(* ===== verification/Reap.v ===== *)
(** * Reaping

    [NodeStore::reap_deleted] of [storage/src/nodestore/mod.rs]: the nodes that a
    revision deleted are returned to the free lists once no reader can reach them
    any more. *)

From S2P Require Import Prelude Primitives NodePath Node Codec NodeCodec Trie NodeStore Linear Header Alloc AllocCorrect.

Section Reap.
Context {St : Type} `{VarInt} `{ReadableStorage St} `{WritableStorage St}.

(** The loop over the deleted nodes; the first error ends it. *)
Fixpoint reap_loop (al : NodeAllocator St) (deleted : list MaybePersisted) : result failure unit * NodeAllocator St :=
  match deleted with
  | [] => (Ok tt, al)
  | node :: deleted =>
      match delete_node al node with
      | (Err e, al) => (Err e, al)
      | (Ok _, al) => reap_loop al deleted
      end
  end.

Definition reap_deleted (s : St) (h : NodeStoreHeader) (deleted : list MaybePersisted)
  : result failure unit * NodeAllocator St :=
  let s := invalidate_cached_nodes s deleted in
  reap_loop (mkAllocator s h) deleted.

End Reap.

Section ReapCorrect.
Context `{VarIntLaws} {St : Type} `{WritableStorageLaws St}.

(** The areas as the deleted nodes name them. *)
Definition area_nodes (areas : list area) : list MaybePersisted := map (fun x : area => Persisted x.1) areas.

(** Each area starts with the index of its class. *)
Definition area_headers (data : bytes) (areas : list area) : Prop :=
  Forall (fun x : area => AreaIndex_wf x.2 /\ data !! Z.to_nat x.1 = Some x.2) areas.

(** What reaping gives: the first [done] areas are on the free lists. *)
Definition reaped (al : NodeAllocator St) (free : free_map) (live done : list area) (data : bytes) : Prop :=
  exists free', alloc_inv al free' live /\ free_areas free' ≡ₚ done ++ free_areas free /\
    forall x, x ∈ live -> forall k, (Z.to_nat x.1 <= k < Z.to_nat (area_end x))%nat ->
      (k < length data)%nat -> store_bytes (al_storage al) !! k = data !! k.

Lemma inv_area_live al free live x : alloc_inv al free live -> x ∈ live -> AreaIndex_wf x.2 /\ 0 <= x.1.
Proof.
  intros [_ _ [Hok _ _] _ _] Hx. rewrite Forall_forall in Hok.
  destruct (Hok x) as (Hi & _ & Hlo & _); [apply elem_of_app; by right|]. unfold HEADER_SIZE in Hlo. split; [done | lia].
Qed.

Lemma alloc_inv_perm al free live live' : live ≡ₚ live' -> alloc_inv al free live -> alloc_inv al free live'.
Proof. intros Hp [Hl Hs Ht Hc Hk]. split; try done. by rewrite <- Hp. Qed.

Lemma reaped_nil al free live live' : alloc_inv al free live -> live ≡ₚ live' -> reaped al free live' [] (store_bytes (al_storage al)).
Proof. intros Hinv Hp. exists free. split_and!; [by eapply alloc_inv_perm | done | done]. Qed.

(** The bytes that belong to the areas of [live] are the same. *)
Definition same_on (live : list area) (data data' : bytes) : Prop :=
  forall x, x ∈ live -> forall k, (Z.to_nat x.1 <= k < Z.to_nat (area_end x))%nat ->
    (k < length data)%nat -> data' !! k = data !! k.

(** One more area at the front. *)
Lemma reaped_cons al' free live all done a i data data1 :
  AreaIndex_wf i -> same_on all data data1 -> live ⊆ all ->
  reaped al' (upd free i (a :: free i)) live done data1 -> reaped al' free live ((a, i) :: done) data.
Proof.
  intros Hi Hsame Hsub (free' & Hinv & Hp & Hk). exists free'. split_and!; [done | |].
  - rewrite Hp, free_areas_push, free_areas_same by done. simpl. by rewrite Permutation_middle.
  - intros x Hx k Hr Hl. pose proof (Hsame x (Hsub _ Hx) k Hr Hl) as Hs. rewrite <- Hs. apply (Hk x Hx k Hr).
    destruct (lookup_lt_is_Some_2 data k Hl) as [v Hv]. rewrite Hv in Hs. by eapply lookup_lt_Some.
Qed.

Lemma reap_loop_ok areas al free live live' :
  alloc_inv al free live -> live ≡ₚ areas ++ live' -> area_headers (store_bytes (al_storage al)) areas ->
  match reap_loop al (area_nodes areas) with
  | (Ok _, al') => reaped al' free live' areas (store_bytes (al_storage al))
  | (Err _, al') => exists done rest, areas = done ++ rest /\ rest <> [] /\
      reaped al' free (rest ++ live') done (store_bytes (al_storage al))
  end.
Proof.
  revert al free live. induction areas as [|[a i] areas IH]; intros al free live Hinv Hp Hh.
  { simpl. by eapply reaped_nil. }
  apply Forall_cons in Hh as [[Hi Hb] Hh]. simpl in Hi, Hb.
  pose proof (delete_node_ok al free live (areas ++ live') a i Hinv Hp Hi Hb) as Hd.
  cbn [area_nodes map reap_loop fst]. destruct (delete_node al (Persisted a)) as [[u|e] al1].
  2: { subst al1. exists [], ((a, i) :: areas). split_and!; [done | done | by eapply reaped_nil]. }
  destruct Hd as [Hinv1 Hkeep].
  assert (Hh1 : area_headers (store_bytes (al_storage al1)) areas).
  { apply Forall_forall. intros x Hx. pose proof (proj1 (Forall_forall _ _) Hh x Hx) as [Hxi Hxb]. split; [done|].
    pose proof (area_nonempty x Hxi). rewrite (Hkeep x); [done | apply elem_of_app; by left | |].
    - pose proof (inv_area_live al1 _ _ x Hinv1 ltac:(apply elem_of_app; by left)) as [_ Hlo]. lia.
    - by eapply lookup_lt_Some. }
  pose proof (IH al1 _ _ Hinv1 ltac:(done) Hh1) as Hrest.
  fold (area_nodes areas). destruct (reap_loop al1 (area_nodes areas)) as [[u'|e] al'].
  - eapply reaped_cons; [done | exact Hkeep | | exact Hrest]. set_solver.
  - destruct Hrest as (done & rest & -> & Hne & Hr). exists ((a, i) :: done), rest. split_and!; [done | done |].
    eapply reaped_cons; [done | exact Hkeep | | exact Hr]. set_solver.
Qed.

(** ** Properties *)

(** C36: reaping returns the areas of the deleted nodes to the free lists, each
    exactly once, and leaves the bytes of every live area as they were.  If the
    disk fails on the way the allocator is still consistent: a first part of the
    areas is free and the others stay allocated. *)
Theorem reap_deleted_sound s h free live live' areas :
  alloc_inv (mkAllocator s h) free live -> live ≡ₚ areas ++ live' -> area_headers (store_bytes s) areas ->
  match reap_deleted s h (area_nodes areas) with
  | (Ok _, al') => reaped al' free live' areas (store_bytes s)
  | (Err _, al') => exists done rest, areas = done ++ rest /\ rest <> [] /\
      reaped al' free (rest ++ live') done (store_bytes s)
  end.
Proof.
  intros Hinv Hp Hh. unfold reap_deleted. destruct (invalidate_cached_nodes_law s (area_nodes areas)) as [Hb Hf].
  rewrite <- Hb in Hh |- *. apply (reap_loop_ok areas (mkAllocator _ h) free live live'); [|done|done].
  destruct Hinv as [Hl Hs Ht Hc Hk]. simpl in *. split; simpl; try done.
  - intros i Hi. rewrite Hb. by apply Hc.
  - intros a next. rewrite Hf, Hb. apply Hk.
Qed.

End ReapCorrect.

(** ** Witness: the one live leaf of a store is reaped *)
Section Witness.
Import Leb128.

Lemma reap_deleted_sound_witness :
  exists al', reap_deleted (al_storage w_alloc) (al_header w_alloc) [Persisted 2048] = (Ok tt, al') /\
    reaped al' (fun _ => []) [] [(2048, 0)] (store_bytes (al_storage w_alloc)).
Proof.
  assert (Hh : area_headers (store_bytes (al_storage w_alloc)) [(2048, 0)]).
  { repeat constructor; vm_compute; done. }
  pose proof (reap_deleted_sound (al_storage w_alloc) (al_header w_alloc) (fun _ => []) [(2048, 0)] []
    [(2048, 0)] w_alloc_inv (Permutation_refl _) Hh) as Hs. cbn [area_nodes map fst] in Hs.
  destruct (reap_deleted _ _ _) as [r al'] eqn:E.
  assert (Hr : r = Ok tt) by (apply (f_equal fst) in E; vm_compute in E; by symmetry).
  rewrite Hr in Hs. exists al'. split; [by rewrite <- Hr | exact Hs].
Defined.

End Witness.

+ + + +

## ABOUT THIS TASK:
When you reach the line holding "- by eapply" in the records above, begin reproducing exactly, stop after the line holding "Theorem reap_deleted_sound s", and output nothing else.

## RESULT:
    - by eapply lookup_lt_Some. }
  pose proof (IH al1 _ _ Hinv1 ltac:(done) Hh1) as Hrest.
  fold (area_nodes areas). destruct (reap_loop al1 (area_nodes areas)) as [[u'|e] al'].
  - eapply reaped_cons; [done | exact Hkeep | | exact Hrest]. set_solver.
  - destruct Hrest as (done & rest & -> & Hne & Hr). exists ((a, i) :: done), rest. split_and!; [done | done |].
    eapply reaped_cons; [done | exact Hkeep | | exact Hr]. set_solver.
Qed.

(** ** Properties *)

(** C36: reaping returns the areas of the deleted nodes to the free lists, each
    exactly once, and leaves the bytes of every live area as they were.  If the
    disk fails on the way the allocator is still consistent: a first part of the
    areas is free and the others stay allocated. *)
Theorem reap_deleted_sound s h free live live' areas :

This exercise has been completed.